La Gazzetta dello Sport podaje, że drogi Francka Ribery’ego i Fiorentiny rozejdą się po zakończeniu tego sezonu. Francuz najprawdopodobniej nie przedłuży wygasającego kontraktu, ale wcale nie ma zamiaru kończyć kariery.
Najbardziej realne wydają się dwie opcje. Skrzydłowy pozostanie we Włoszech lub wróci do Niemiec. Na Półwyspie Apenińskim jego usługami ma być zainteresowana Monza, która dzielnie walczy o awans do Serie A. Klub dowodzony przez Berlsuconiego zajmuje drugie miejsce w Serie B, gdzie ma punkt przewagi nad trzecią Salernitaną.
Wiele jest zatem uzależnione od ostatecznego sukcesu drużyny Cristiana Brocchiego. Jeśli beniaminek wywalczy drugi awans z rzędu, wielce prawdopodobne, że zdoła skusić Ribery’ego. W barwach włoskiego klubu występuje bowiem nie tylko Christian Gytkjaer, ale też Kevin Prince-Boateng, Gabriel Paletta i Mario Balotelli. Pod względem finansowym Francuz zapewne by nie narzekał.

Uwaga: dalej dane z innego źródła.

(** X15: [skipLine] returns what follows the first newline, and the empty
    string when there is none; and scanning a text with [forEachLine] is
    handling its first piece and then scanning what [skipLine] leaves. *)
Theorem skipLine_then_forEachLine (TrimSpace : list byte -> list byte) :
  (forall l r : list byte,
     ~ In newline_byte l -> skipLine (l ++ newline_byte :: r) = r) /\
  (forall text : list byte, ~ In newline_byte text -> skipLine text = []) /\
  (forall (St : Type) (text : list byte) (call : list byte -> St -> St) (s : St),
     text <> [] ->
     forEachLine TrimSpace text call s =
     forEachLine TrimSpace (skipLine text) call
       (let line := TrimSpace (hd [] (segments text)) in
        if Nat.eqb (List.length line) 0 then s else call line s)).
Proof.
  assert (Hskip : forall l r : list byte,
             ~ In newline_byte l -> skipLine (l ++ newline_byte :: r) = r).
  { intros l r Hl. unfold skipLine. rewrite (IndexByte_first l r newline_byte Hl).
    destruct (Z.geb_spec (Z.of_nat (List.length l)) 0); [|lia].
    now destruct (slices_at_first l r newline_byte) as (_ & ->). }
  assert (Hnone : forall text : list byte,
             ~ In newline_byte text -> skipLine text = []).
  { intros text Hnot. unfold skipLine.
    now rewrite (IndexByte_absent text newline_byte Hnot). }
  split; [exact Hskip | split; [exact Hnone|]].
  intros St text call s Hne. cbv zeta. unfold forEachLine.
  rewrite !forEachLine_loop_lines by lia. unfold lines.
  destruct (first_occurrence text newline_byte) as [Hnot|(l & r & -> & Hl)].
  - rewrite (Hnone text Hnot), (segments_no_newline text Hne Hnot).
    cbn [segments map filter hd fold_left]. unfold nonempty.
    now destruct (Nat.eqb (List.length (TrimSpace text)) 0).
  - rewrite (Hskip l r Hl), (segments_first l r Hl).
    cbn [map filter hd]. unfold nonempty.
    now destruct (Nat.eqb (List.length (TrimSpace l)) 0).
Qed.

(** The sample text has a heading after a blank, an empty line and one
    property whose value has a colon. *)
Lemma forEachLine_sample :
  forEachLine trim_blank sample_text (fun l acc => acc ++ [l]) [] =
  [["h"; "e"; "a"; "d"]%byte;
   ["M"; "e"; "m"; ":"; x20; "1"; "2"; ":"; "3"; "0"]%byte] /\
  forEachLineExceptFirst trim_blank sample_text (fun l acc => acc ++ [l]) [] =
  [["M"; "e"; "m"; ":"; x20; "1"; "2"; ":"; "3"; "0"]%byte] /\
  forEachProperty trim_blank sample_text (fun k v acc => acc ++ [(k, v)]) [] =
  [([], ["h"; "e"; "a"; "d"]%byte);
   (["M"; "e"; "m"]%byte, ["1"; "2"; ":"; "3"; "0"]%byte)].
Proof. repeat split. Qed.

(** X14 at work: the value keeps its colon. *)
Lemma splitProperty_first_colon_witness :
  ~ In colon_byte ["M"; "e"; "m"]%byte /\
  splitProperty trim_blank
    (["M"; "e"; "m"] ++ colon_byte :: [x20; "1"; "2"; ":"; "3"; "0"])%byte
  = (["M"; "e"; "m"]%byte, ["1"; "2"; ":"; "3"; "0"]%byte).
Proof.
  assert (Hk : ~ In colon_byte ["M"; "e"; "m"]%byte).
  { intros [H|[H|[H|[]]]]; discriminate H. }
  split; [exact Hk|].
  exact (proj1 (splitProperty_first_colon trim_blank)
           ["M"; "e"; "m"]%byte [x20; "1"; "2"; ":"; "3"; "0"]%byte Hk).
Defined.

(** X15 at work: after the heading of the sample text. *)
Lemma skipLine_then_forEachLine_witness :
  ~ In newline_byte [x20; "h"; "e"; "a"; "d"]%byte /\
  skipLine sample_text =
  [x0a; "M"; "e"; "m"; ":"; x20; "1"; "2"; ":"; "3"; "0"; x0a]%byte.
Proof.
  assert (Hl : ~ In newline_byte [x20; "h"; "e"; "a"; "d"]%byte).
  { intros [H|[H|[H|[H|[H|[]]]]]]; discriminate H. }
  split; [exact Hl|].
  exact (proj1 (skipLine_then_forEachLine trim_blank)
           [x20; "h"; "e"; "a"; "d"]%byte
           [x0a; "M"; "e"; "m"; ":"; x20; "1"; "2"; ":"; "3"; "0"; x0a]%byte Hl).
Defined.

Jednocześnie nie można wykluczyć, że Ribery wróci do Niemiec. To właśnie w barwach tamtejszego Bayernu Monachium odnosił największe sukcesy w swojej karierze. O ile jednak powrót do Bawarii jest wykluczony, o tyle sam 37-latek wierzy, że na poziomie Bundesligi da jeszcze radę, co potwierdził w wywiadzie dla magazynu Bild.
Wpływ na odejście Ribery’ego z Fiorentiny ma ograniczone zaufanie, którym obdarzył go Cesare Prandelli. Włoch nie jest zadowolony z pozycji Francuza i uważa, ze jego zarobki stanowią zbyt duże obciążenie dla klubowej kasy. Skrzydłowy inkasuje we Florencji bagatela 4.5 miliona euro rocznie.